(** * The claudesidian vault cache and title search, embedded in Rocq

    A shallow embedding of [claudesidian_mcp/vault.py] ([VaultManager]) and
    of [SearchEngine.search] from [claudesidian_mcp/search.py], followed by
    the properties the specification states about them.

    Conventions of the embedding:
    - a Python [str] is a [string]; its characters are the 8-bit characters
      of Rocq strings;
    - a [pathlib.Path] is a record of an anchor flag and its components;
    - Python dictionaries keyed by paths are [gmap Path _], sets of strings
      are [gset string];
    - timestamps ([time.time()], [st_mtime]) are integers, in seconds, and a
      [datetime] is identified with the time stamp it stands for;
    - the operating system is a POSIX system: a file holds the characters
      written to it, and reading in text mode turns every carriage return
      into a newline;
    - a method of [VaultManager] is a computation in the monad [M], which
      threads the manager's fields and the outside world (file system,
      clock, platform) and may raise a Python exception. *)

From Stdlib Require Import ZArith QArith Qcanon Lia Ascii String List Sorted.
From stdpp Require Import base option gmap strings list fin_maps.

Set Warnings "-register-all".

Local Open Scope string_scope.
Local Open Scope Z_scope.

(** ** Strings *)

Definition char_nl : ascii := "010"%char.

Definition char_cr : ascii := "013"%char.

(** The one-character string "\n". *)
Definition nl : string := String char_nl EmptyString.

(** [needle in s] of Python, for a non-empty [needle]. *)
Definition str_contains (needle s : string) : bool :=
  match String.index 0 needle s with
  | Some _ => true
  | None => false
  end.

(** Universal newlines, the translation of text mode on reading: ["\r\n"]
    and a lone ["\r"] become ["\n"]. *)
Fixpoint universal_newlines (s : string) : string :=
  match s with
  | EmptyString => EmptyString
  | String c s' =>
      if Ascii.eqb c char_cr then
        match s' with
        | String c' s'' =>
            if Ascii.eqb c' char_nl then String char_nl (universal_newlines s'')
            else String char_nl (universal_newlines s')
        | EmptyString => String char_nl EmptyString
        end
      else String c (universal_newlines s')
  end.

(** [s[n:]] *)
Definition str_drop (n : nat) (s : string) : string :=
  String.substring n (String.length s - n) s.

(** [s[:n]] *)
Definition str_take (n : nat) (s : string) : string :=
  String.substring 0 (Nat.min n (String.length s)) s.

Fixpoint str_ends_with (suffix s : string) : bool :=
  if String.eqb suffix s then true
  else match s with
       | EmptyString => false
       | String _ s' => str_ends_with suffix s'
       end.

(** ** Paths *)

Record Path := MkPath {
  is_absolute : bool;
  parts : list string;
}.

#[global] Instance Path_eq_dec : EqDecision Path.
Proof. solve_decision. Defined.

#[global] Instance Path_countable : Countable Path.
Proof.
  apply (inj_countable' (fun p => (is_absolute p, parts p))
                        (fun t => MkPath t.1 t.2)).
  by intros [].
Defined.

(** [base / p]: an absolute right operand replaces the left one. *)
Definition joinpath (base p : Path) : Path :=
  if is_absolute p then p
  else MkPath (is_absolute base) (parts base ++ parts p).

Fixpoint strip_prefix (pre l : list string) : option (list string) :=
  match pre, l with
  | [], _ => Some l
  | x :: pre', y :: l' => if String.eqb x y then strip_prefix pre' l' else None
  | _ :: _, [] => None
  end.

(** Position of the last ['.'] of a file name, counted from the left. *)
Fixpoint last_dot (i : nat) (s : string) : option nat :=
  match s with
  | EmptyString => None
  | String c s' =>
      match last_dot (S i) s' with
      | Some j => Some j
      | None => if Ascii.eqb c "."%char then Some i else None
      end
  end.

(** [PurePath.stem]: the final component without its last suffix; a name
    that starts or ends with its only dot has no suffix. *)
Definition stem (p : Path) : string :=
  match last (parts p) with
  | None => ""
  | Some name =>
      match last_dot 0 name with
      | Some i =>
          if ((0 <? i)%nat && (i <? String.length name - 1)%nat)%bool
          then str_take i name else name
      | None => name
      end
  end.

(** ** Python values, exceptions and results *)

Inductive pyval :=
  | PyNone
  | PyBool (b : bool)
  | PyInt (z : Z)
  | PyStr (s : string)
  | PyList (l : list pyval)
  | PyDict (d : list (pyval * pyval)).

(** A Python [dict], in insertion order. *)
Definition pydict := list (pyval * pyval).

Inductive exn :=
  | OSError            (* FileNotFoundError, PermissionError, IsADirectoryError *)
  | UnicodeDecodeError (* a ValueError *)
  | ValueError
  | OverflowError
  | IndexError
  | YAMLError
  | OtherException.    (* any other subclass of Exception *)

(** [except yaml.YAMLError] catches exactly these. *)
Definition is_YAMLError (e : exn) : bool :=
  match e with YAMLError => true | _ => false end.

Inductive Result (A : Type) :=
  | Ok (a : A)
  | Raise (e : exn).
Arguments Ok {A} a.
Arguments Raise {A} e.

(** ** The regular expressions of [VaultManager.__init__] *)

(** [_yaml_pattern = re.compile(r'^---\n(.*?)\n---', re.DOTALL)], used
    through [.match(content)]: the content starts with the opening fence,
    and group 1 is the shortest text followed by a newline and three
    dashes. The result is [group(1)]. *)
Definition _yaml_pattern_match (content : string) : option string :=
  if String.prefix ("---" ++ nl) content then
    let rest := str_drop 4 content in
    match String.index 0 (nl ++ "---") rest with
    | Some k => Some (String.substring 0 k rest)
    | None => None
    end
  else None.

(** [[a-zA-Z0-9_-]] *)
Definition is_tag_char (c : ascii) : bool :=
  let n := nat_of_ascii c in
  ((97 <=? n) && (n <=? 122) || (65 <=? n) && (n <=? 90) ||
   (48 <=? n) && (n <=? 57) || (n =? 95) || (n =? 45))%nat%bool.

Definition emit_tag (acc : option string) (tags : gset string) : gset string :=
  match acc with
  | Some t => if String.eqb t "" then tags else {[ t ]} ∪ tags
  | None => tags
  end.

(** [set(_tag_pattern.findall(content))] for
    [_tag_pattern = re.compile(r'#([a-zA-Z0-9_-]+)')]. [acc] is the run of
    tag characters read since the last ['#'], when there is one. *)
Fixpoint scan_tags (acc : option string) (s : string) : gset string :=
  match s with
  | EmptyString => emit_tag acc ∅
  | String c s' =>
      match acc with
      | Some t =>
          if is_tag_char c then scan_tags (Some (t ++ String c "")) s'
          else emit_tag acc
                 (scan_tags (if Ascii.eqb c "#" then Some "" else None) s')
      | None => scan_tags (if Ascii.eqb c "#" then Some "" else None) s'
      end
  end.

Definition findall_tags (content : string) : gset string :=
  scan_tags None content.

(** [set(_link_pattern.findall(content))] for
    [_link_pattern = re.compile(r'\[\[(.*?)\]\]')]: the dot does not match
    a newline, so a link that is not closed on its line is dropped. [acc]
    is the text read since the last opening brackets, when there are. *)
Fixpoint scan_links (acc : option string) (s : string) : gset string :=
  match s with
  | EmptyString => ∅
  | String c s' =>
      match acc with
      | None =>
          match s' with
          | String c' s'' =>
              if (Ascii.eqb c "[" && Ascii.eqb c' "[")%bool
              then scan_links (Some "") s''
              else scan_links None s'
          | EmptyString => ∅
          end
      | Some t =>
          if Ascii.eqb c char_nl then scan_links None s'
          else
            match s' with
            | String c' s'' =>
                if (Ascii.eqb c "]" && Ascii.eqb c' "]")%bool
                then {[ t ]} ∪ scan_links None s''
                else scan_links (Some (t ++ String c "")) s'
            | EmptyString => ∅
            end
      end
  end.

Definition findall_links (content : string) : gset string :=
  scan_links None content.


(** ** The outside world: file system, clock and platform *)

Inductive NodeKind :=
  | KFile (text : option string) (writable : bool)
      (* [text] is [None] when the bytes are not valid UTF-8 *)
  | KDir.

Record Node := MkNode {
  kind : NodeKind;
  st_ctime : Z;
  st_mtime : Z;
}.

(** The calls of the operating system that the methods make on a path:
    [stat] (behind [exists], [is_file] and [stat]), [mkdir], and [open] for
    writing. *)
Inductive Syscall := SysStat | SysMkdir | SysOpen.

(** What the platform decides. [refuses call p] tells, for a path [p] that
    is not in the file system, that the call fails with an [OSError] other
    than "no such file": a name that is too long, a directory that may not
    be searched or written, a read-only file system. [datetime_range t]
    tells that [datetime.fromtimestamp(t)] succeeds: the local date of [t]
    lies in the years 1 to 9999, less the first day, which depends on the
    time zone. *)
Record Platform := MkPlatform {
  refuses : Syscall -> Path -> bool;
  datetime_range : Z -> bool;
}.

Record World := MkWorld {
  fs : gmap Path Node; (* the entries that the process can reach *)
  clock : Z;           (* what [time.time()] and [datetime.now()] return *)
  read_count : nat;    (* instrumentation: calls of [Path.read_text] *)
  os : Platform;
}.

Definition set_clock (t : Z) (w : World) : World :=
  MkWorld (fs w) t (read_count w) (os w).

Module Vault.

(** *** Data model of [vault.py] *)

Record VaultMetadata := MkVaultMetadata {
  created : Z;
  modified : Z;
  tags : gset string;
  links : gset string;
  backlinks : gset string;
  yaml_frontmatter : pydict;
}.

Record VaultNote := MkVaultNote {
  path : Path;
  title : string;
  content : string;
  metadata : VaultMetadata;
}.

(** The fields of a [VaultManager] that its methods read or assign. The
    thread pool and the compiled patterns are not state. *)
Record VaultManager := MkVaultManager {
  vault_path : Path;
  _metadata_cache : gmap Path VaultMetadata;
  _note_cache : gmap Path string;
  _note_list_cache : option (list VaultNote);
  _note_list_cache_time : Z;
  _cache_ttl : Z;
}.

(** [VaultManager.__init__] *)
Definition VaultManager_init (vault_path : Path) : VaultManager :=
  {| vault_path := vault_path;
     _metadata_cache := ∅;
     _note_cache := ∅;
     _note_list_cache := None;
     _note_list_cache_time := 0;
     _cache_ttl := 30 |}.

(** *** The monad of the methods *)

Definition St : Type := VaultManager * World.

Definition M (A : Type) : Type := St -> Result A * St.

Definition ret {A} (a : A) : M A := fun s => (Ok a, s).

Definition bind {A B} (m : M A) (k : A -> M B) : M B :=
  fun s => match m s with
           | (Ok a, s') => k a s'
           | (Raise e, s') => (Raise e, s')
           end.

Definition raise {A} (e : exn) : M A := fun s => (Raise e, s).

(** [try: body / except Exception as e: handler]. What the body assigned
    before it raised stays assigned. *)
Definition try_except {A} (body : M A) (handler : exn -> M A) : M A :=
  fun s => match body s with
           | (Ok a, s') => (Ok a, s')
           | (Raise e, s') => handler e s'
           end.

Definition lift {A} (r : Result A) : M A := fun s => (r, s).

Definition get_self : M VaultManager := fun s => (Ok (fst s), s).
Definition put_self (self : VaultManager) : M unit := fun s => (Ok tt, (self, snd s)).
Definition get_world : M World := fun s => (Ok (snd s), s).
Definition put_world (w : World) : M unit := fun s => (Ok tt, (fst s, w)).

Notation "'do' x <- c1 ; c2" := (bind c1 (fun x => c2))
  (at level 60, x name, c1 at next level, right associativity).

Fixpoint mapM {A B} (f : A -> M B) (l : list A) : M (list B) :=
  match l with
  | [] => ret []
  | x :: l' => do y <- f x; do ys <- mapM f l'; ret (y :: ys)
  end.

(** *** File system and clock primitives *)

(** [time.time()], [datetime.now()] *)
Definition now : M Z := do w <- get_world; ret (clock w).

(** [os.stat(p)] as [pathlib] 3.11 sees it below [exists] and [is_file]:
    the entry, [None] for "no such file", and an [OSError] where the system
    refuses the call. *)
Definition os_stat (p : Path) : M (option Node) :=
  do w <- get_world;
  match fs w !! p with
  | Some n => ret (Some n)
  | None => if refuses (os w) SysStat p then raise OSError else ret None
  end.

• • •

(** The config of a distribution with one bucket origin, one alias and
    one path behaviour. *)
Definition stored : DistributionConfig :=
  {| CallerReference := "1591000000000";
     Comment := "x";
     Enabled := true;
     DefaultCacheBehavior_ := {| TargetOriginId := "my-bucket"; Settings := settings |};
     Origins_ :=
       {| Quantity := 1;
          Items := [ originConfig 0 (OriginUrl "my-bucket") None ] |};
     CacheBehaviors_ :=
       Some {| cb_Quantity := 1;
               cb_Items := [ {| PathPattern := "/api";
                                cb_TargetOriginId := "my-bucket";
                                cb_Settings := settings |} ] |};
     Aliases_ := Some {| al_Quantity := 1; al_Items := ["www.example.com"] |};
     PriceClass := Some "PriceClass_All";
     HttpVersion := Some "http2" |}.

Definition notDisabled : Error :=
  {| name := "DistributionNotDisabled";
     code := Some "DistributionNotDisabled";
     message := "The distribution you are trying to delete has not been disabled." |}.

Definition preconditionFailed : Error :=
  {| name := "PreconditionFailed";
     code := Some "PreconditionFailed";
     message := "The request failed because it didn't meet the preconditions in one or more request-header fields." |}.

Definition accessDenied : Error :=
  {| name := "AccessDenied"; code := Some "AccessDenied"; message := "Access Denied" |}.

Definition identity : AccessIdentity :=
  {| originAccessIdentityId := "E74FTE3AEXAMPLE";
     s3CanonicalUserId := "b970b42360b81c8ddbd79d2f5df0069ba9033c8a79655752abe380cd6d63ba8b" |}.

• • •

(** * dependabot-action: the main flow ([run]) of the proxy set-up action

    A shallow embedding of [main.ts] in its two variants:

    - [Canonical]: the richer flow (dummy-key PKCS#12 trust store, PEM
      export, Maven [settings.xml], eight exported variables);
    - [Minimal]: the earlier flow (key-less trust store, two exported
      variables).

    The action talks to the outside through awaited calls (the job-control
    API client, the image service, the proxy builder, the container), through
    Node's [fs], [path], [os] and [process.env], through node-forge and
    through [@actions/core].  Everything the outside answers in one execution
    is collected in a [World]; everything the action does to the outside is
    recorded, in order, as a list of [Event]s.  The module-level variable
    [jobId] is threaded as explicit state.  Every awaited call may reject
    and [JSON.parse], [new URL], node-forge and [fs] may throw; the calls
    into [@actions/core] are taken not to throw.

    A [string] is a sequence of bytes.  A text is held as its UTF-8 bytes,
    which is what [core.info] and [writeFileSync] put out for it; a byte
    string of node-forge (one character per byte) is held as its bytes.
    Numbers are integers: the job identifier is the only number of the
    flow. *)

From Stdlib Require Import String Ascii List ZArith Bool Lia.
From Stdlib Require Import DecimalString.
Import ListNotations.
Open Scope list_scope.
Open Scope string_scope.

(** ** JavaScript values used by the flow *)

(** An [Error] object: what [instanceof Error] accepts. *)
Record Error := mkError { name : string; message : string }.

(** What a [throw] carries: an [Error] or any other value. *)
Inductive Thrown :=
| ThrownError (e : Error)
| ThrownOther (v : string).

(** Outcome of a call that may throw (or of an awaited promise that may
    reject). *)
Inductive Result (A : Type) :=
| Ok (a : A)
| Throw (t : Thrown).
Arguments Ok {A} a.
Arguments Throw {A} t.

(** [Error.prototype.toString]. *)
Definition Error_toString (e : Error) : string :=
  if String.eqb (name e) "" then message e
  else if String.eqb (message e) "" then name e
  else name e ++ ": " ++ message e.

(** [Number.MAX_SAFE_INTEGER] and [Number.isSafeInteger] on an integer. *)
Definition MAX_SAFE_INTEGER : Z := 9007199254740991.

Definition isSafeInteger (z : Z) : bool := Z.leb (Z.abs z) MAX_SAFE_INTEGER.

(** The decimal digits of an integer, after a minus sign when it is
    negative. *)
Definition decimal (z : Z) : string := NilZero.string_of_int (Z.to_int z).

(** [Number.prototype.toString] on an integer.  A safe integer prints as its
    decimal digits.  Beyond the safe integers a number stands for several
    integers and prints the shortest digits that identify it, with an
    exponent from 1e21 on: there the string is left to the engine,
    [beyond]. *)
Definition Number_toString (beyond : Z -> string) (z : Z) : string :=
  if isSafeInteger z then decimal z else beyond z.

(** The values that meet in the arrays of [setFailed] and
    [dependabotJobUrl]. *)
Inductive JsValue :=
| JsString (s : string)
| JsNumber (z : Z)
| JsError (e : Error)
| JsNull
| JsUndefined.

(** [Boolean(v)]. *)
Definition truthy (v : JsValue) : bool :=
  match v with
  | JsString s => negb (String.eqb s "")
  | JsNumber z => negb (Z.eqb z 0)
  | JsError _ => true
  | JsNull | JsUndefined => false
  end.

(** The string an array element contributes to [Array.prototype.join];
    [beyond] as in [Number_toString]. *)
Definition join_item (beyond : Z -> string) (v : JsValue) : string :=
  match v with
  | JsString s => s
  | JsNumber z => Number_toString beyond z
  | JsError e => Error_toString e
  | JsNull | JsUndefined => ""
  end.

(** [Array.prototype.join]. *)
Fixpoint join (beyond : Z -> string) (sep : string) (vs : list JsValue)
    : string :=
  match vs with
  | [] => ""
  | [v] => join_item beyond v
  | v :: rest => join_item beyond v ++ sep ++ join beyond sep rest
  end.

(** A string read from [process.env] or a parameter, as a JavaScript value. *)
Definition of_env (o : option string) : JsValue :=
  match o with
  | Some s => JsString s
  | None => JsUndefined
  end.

• • •

Task description
Write the number of data lines with "main", nothing else.

Task answer
2